(** * Audio-generation pipeline of librairian-web: a shallow embedding

    The development follows the TypeScript sources

      - server/audio-generation/config.ts            (voices, personalities)
      - server/audio-generation/text-generator.ts    (generateText and its callers)
      - server/audio-generation/text-to-speech.ts    (synthesizeSpeech, synthesizeDialogueTurn,
                                                      estimateAudioDuration)
      - server/audio-generation/investigative-report.ts
      - server/audio-generation/podcast.ts
      - client/app/api/generate/investigative-report/route.ts
      - client/app/api/generate/media/route.ts

    Pure functions are Rocq functions.  Code that touches the file system, the
    environment, the two HTTP APIs, ffmpeg or Math.random runs in a small
    state-and-exception monad over an explicit [World].

    Conventions.
      - A JavaScript string is a [string] whose characters are code units
        below 256 (Latin-1); [Sha256.utf8] encodes them as Node does before
        hashing.
      - Durations are integers ([Z]); the requested target length is a
        rational ([Q]) that stands for the double nearest to it, and the
        products [target * 0.75] and [target * 0.8] are rounded as the
        multiplication of doubles rounds them ([Double]).  The quotient
        [words / 2.5] is taken exactly: rounding it does not change its
        ceiling.
      - The keep-alive timer of the report route fires while the run waits
        for one of the calls recorded in the trace; the world says how often
        for each call ([keepAlive]), and the pings enter the queue when the
        route next looks at the stream ([ReportRoute.deliverPings]). *)

From Stdlib Require Import ZArith QArith Qround String Ascii List Lia Bool.
From stdpp Require Import base gmap strings list.

Set Warnings "-abstract-large-number,-clear-no-such-hyp".

Open Scope Z_scope.

(* ===================================================================== *)
(** ** JavaScript string operations used by the sources                  *)
(* ===================================================================== *)

Module JsString.

(** Characters matched by the regular expression class [\s] (code units
    below 256): TAB, LF, VT, FF, CR, SPACE and NBSP. *)
Definition isSpace (c : ascii) : bool :=
  let n := nat_of_ascii c in
  ((n =? 9) || (n =? 10) || (n =? 11) || (n =? 12) || (n =? 13)
   || (n =? 32) || (n =? 160))%nat.

(** [s.split(/\s+/)]: the pieces between maximal runs of white space.  A
    run at either end of the string leaves an empty piece there, and the
    empty string splits into one empty piece. *)
Fixpoint split_ws_from (cur : string) (inRun : bool) (s : string) : list string :=
  match s with
  | EmptyString => [cur]
  | String c rest =>
      if isSpace c then
        if inRun then split_ws_from cur true rest
        else cur :: split_ws_from EmptyString true rest
      else split_ws_from (cur +:+ String c EmptyString) false rest
  end.

Definition split_ws (s : string) : list string := split_ws_from EmptyString false s.

(** [s.split(sep)] for a one-character separator. *)
Fixpoint split_on_from (sep : ascii) (cur : string) (s : string) : list string :=
  match s with
  | EmptyString => [cur]
  | String c rest =>
      if Ascii.eqb c sep then cur :: split_on_from sep EmptyString rest
      else split_on_from sep (cur +:+ String c EmptyString) rest
  end.

Definition split_on (sep : ascii) (s : string) : list string :=
  split_on_from sep EmptyString s.

(** [parts.join(sep)]. *)
Fixpoint join (sep : string) (parts : list string) : string :=
  match parts with
  | [] => EmptyString
  | [p] => p
  | p :: rest => p +:+ sep +:+ join sep rest
  end.

(** [s.substring(0, n)]. *)
Fixpoint take (n : nat) (s : string) : string :=
  match n, s with
  | O, _ => EmptyString
  | S _, EmptyString => EmptyString
  | S k, String c rest => String c (take k rest)
  end.

(** [s.startsWith(p)]. *)
Fixpoint startsWith (s p : string) : bool :=
  match p, s with
  | EmptyString, _ => true
  | String _ _, EmptyString => false
  | String a p', String b s' => Ascii.eqb a b && startsWith s' p'
  end.

Fixpoint trimStart (s : string) : string :=
  match s with
  | EmptyString => EmptyString
  | String c rest => if isSpace c then trimStart rest else s
  end.

(** Drops trailing white space: a character is kept when it is not white
    space or when something is kept after it. *)
Fixpoint trimEnd (s : string) : string :=
  match s with
  | EmptyString => EmptyString
  | String c rest =>
      match trimEnd rest with
      | EmptyString => if isSpace c then EmptyString else String c EmptyString
      | kept => String c kept
      end
  end.

(** [s.trim()]. *)
Definition trim (s : string) : string := trimEnd (trimStart s).

(** [s.replace(/O[^C]+C/g, '')] for an opening character [o] and a closing
    character [c]: every left-most occurrence of [o], one or more characters
    other than [c], then [c], is removed.  [pending] holds, reversed, the
    characters read since a candidate opening character ([None] outside a
    candidate). *)
Fixpoint stripDelimited_from (o c : ascii) (pending : option (list ascii))
    (s : string) : string :=
  match s with
  | EmptyString =>
      match pending with
      | None => EmptyString
      | Some inner => String o (string_of_list_ascii (rev inner))
      end
  | String x rest =>
      match pending with
      | None =>
          if Ascii.eqb x o then stripDelimited_from o c (Some []) rest
          else String x (stripDelimited_from o c None rest)
      | Some inner =>
          if Ascii.eqb x c then
            match inner with
            | [] =>
                (* no character between: no match at the candidate *)
                if Ascii.eqb x o then String o (stripDelimited_from o c (Some []) rest)
                else String o (String x (stripDelimited_from o c None rest))
            | _ :: _ => stripDelimited_from o c None rest
            end
          else stripDelimited_from o c (Some (x :: inner)) rest
      end
  end.

Definition stripDelimited (o c : ascii) (s : string) : string :=
  stripDelimited_from o c None s.

(** Removes every double quote (code 34) and apostrophe (code 39): the
    replace call of generateTitle. *)
Fixpoint stripQuotes (s : string) : string :=
  match s with
  | EmptyString => EmptyString
  | String x rest =>
      if (nat_of_ascii x =? 34)%nat || (nat_of_ascii x =? 39)%nat
      then stripQuotes rest else String x (stripQuotes rest)
  end.

(** [n.toString().padStart(3, '0')] for a non-negative integer. *)
Definition digit (n : nat) : ascii := ascii_of_nat (48 + n mod 10).

Fixpoint decimal_from (fuel n : nat) (acc : string) : string :=
  match fuel with
  | O => acc
  | S f =>
      let acc' := String (digit n) acc in
      if (n <? 10)%nat then acc' else decimal_from f (n / 10) acc'
  end.

Definition decimal (n : nat) : string := decimal_from (S n) n EmptyString.

Definition padStart3 (s : string) : string :=
  match String.length s with
  | O => "000" | 1%nat => "00" +:+ s | 2%nat => "0" +:+ s | _ => s
  end.

(** Truthiness of a string: the empty string is falsy. *)
Definition truthy (s : string) : bool := negb (String.eqb s EmptyString).

(** [a || b] on optional strings ([None] is [undefined]). *)
Definition orElse (a : option string) (b : option string) : option string :=
  match a with
  | Some s => if truthy s then a else b
  | None => b
  end.

End JsString.

(* ===================================================================== *)
(** ** SHA-256 (FIPS 180-4), as [crypto.createHash('sha256')] computes it *)
(* ===================================================================== *)

Module Sha256.

Definition mask32 : Z := 0xffffffff.
Definition add32 (a b : Z) : Z := Z.land (a + b) mask32.
Definition rotr (n x : Z) : Z :=
  Z.lor (Z.shiftr x n) (Z.land (Z.shiftl x (32 - n)) mask32).
Definition not32 (x : Z) : Z := Z.lxor x mask32.

Definition Ch (x y z : Z) : Z := Z.lxor (Z.land x y) (Z.land (not32 x) z).
Definition Maj (x y z : Z) : Z :=
  Z.lxor (Z.lxor (Z.land x y) (Z.land x z)) (Z.land y z).
Definition bigSigma0 (x : Z) : Z := Z.lxor (Z.lxor (rotr 2 x) (rotr 13 x)) (rotr 22 x).
Definition bigSigma1 (x : Z) : Z := Z.lxor (Z.lxor (rotr 6 x) (rotr 11 x)) (rotr 25 x).
Definition smallSigma0 (x : Z) : Z := Z.lxor (Z.lxor (rotr 7 x) (rotr 18 x)) (Z.shiftr x 3).
Definition smallSigma1 (x : Z) : Z := Z.lxor (Z.lxor (rotr 17 x) (rotr 19 x)) (Z.shiftr x 10).

(** The round constants: the first 32 bits of the fractional part of the cube
    root of each of the first 64 primes (the table that Node's crypto module
    carries), computed here from that description. *)
Definition isPrime (n : Z) : bool :=
  (1 <? n) && forallb (fun d => negb (n mod d =? 0) || (n <=? d))
                      (map Z.of_nat (seq 2 16)).

Definition primes : list Z :=
  filter isPrime (map Z.of_nat (seq 2 310)).

Fixpoint cubeRootBits (bits : nat) (n r : Z) : Z :=
  match bits with
  | O => r
  | S b =>
      let c := r + Z.shiftl 1 (Z.of_nat b) in
      cubeRootBits b n (if c * c * c <=? n then c else r)
  end.

Definition cubeRootFraction (p : Z) : Z :=
  Z.land (cubeRootBits 36 (Z.shiftl p 96) 0) mask32.

Definition K : list Z := Eval vm_compute in map cubeRootFraction primes.

Record Regs := mkRegs { ra : Z; rb : Z; rc : Z; rd : Z; re : Z; rf : Z; rg : Z; rh : Z }.

Definition H0 : Regs :=
  mkRegs 0x6a09e667 0xbb67ae85 0x3c6ef372 0xa54ff53a
         0x510e527f 0x9b05688c 0x1f83d9ab 0x5be0cd19.

(** UTF-8 encoding of code units below 256. *)
Definition utf8_char (c : ascii) : list Z :=
  let n := Z.of_nat (nat_of_ascii c) in
  if n <? 128 then [n]
  else [Z.lor 0xc0 (Z.shiftr n 6); Z.lor 0x80 (Z.land n 0x3f)].

Fixpoint utf8 (s : string) : list Z :=
  match s with
  | EmptyString => []
  | String c rest => utf8_char c ++ utf8 rest
  end.

Definition be64 (n : Z) : list Z :=
  map (fun i => Z.land (Z.shiftr n (8 * i)) 0xff) [7; 6; 5; 4; 3; 2; 1; 0].

Definition pad (msg : list Z) : list Z :=
  let len := length msg in
  msg ++ [0x80] ++ repeat 0 ((119 - len mod 64) mod 64)%nat
      ++ be64 (8 * Z.of_nat len).

Fixpoint toWords (bs : list Z) : list Z :=
  match bs with
  | b0 :: b1 :: b2 :: b3 :: rest =>
      (Z.shiftl b0 24 + Z.shiftl b1 16 + Z.shiftl b2 8 + b3) :: toWords rest
  | _ => []
  end.

(** Message schedule: [w] holds W[0..t-1]; [n] more words are appended. *)
Fixpoint schedule (n : nat) (w : list Z) : list Z :=
  match n with
  | O => w
  | S k =>
      let t := length w in
      let at_ (i : nat) := nth (t - i) w 0 in
      schedule k (w ++ [add32 (add32 (smallSigma1 (at_ 2%nat)) (at_ 7%nat))
                              (add32 (smallSigma0 (at_ 15%nat)) (at_ 16%nat))])
  end.

Definition round (s : Regs) (kw : Z * Z) : Regs :=
  let t1 := add32 (add32 (add32 (rh s) (bigSigma1 (re s)))
                         (add32 (Ch (re s) (rf s) (rg s)) (fst kw))) (snd kw) in
  let t2 := add32 (bigSigma0 (ra s)) (Maj (ra s) (rb s) (rc s)) in
  mkRegs (add32 t1 t2) (ra s) (rb s) (rc s) (add32 (rd s) t1) (re s) (rf s) (rg s).

Definition compress (h : Regs) (block : list Z) : Regs :=
  let s := fold_left round (combine K (schedule 48 block)) h in
  mkRegs (add32 (ra h) (ra s)) (add32 (rb h) (rb s)) (add32 (rc h) (rc s))
         (add32 (rd h) (rd s)) (add32 (re h) (re s)) (add32 (rf h) (rf s))
         (add32 (rg h) (rg s)) (add32 (rh h) (rh s)).

Fixpoint blocks (n : nat) (ws : list Z) (h : Regs) : Regs :=
  match n with
  | O => h
  | S k => blocks k (skipn 16 ws) (compress h (firstn 16 ws))
  end.

Definition digest (msg : list Z) : Regs :=
  let ws := toWords (pad msg) in
  blocks (length ws / 16) ws H0.

Definition hexDigit (n : Z) : ascii :=
  ascii_of_nat (Z.to_nat (if n <? 10 then 48 + n else 87 + n)).

Definition hexWord (w : Z) : string :=
  string_of_list_ascii
    (map (fun i => hexDigit (Z.land (Z.shiftr w (4 * i)) 0xf)) [7; 6; 5; 4; 3; 2; 1; 0]).

(** [crypto.createHash('sha256').update(s).digest('hex')]. *)
Definition hex (s : string) : string :=
  let r := digest (utf8 s) in
  hexWord (ra r) +:+ hexWord (rb r) +:+ hexWord (rc r) +:+ hexWord (rd r)
  +:+ hexWord (re r) +:+ hexWord (rf r) +:+ hexWord (rg r) +:+ hexWord (rh r).

End Sha256.

(* ===================================================================== *)
(** ** Node's [path] module (POSIX flavour)                              *)
(* ===================================================================== *)

Module Path.

Definition slash : ascii := "/"%char.

Definition isDot (s : string) : bool := String.eqb s ".".
Definition isDotDot (s : string) : bool := String.eqb s "..".

(** A segment that normalisation leaves in place. *)
Definition plain (s : string) : bool :=
  negb (String.eqb s EmptyString) && negb (isDot s) && negb (isDotDot s).

(** [normalizeString]: walks the segments with a stack ([acc], reversed).
    [allowAbove] tells whether a leading [..] is kept (relative paths). *)
Fixpoint normalizeSegments (allowAbove : bool) (acc : list string)
    (segs : list string) : list string :=
  match segs with
  | [] => rev acc
  | s :: rest =>
      if String.eqb s EmptyString || isDot s then normalizeSegments allowAbove acc rest
      else if isDotDot s then
        match acc with
        | top :: acc' =>
            if isDotDot top then normalizeSegments allowAbove (s :: acc) rest
            else normalizeSegments allowAbove acc' rest
        | [] =>
            if allowAbove then normalizeSegments allowAbove [s] rest
            else normalizeSegments allowAbove [] rest
        end
      else normalizeSegments allowAbove (s :: acc) rest
  end.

========================

WHAT TO PRODUCE: Could you return exactly the stretch of the data above that starts at the line with "join sep rest" and ends at the line with "(** Drops trailing", both lines included?

WRITTEN SOLUTION:
  | p :: rest => p +:+ sep +:+ join sep rest
  end.

(** [s.substring(0, n)]. *)
Fixpoint take (n : nat) (s : string) : string :=
  match n, s with
  | O, _ => EmptyString
  | S _, EmptyString => EmptyString
  | S k, String c rest => String c (take k rest)
  end.

(** [s.startsWith(p)]. *)
Fixpoint startsWith (s p : string) : bool :=
  match p, s with
  | EmptyString, _ => true
  | String _ _, EmptyString => false
  | String a p', String b s' => Ascii.eqb a b && startsWith s' p'
  end.

Fixpoint trimStart (s : string) : string :=
  match s with
  | EmptyString => EmptyString
  | String c rest => if isSpace c then trimStart rest else s
  end.

(** Drops trailing white space: a character is kept when it is not white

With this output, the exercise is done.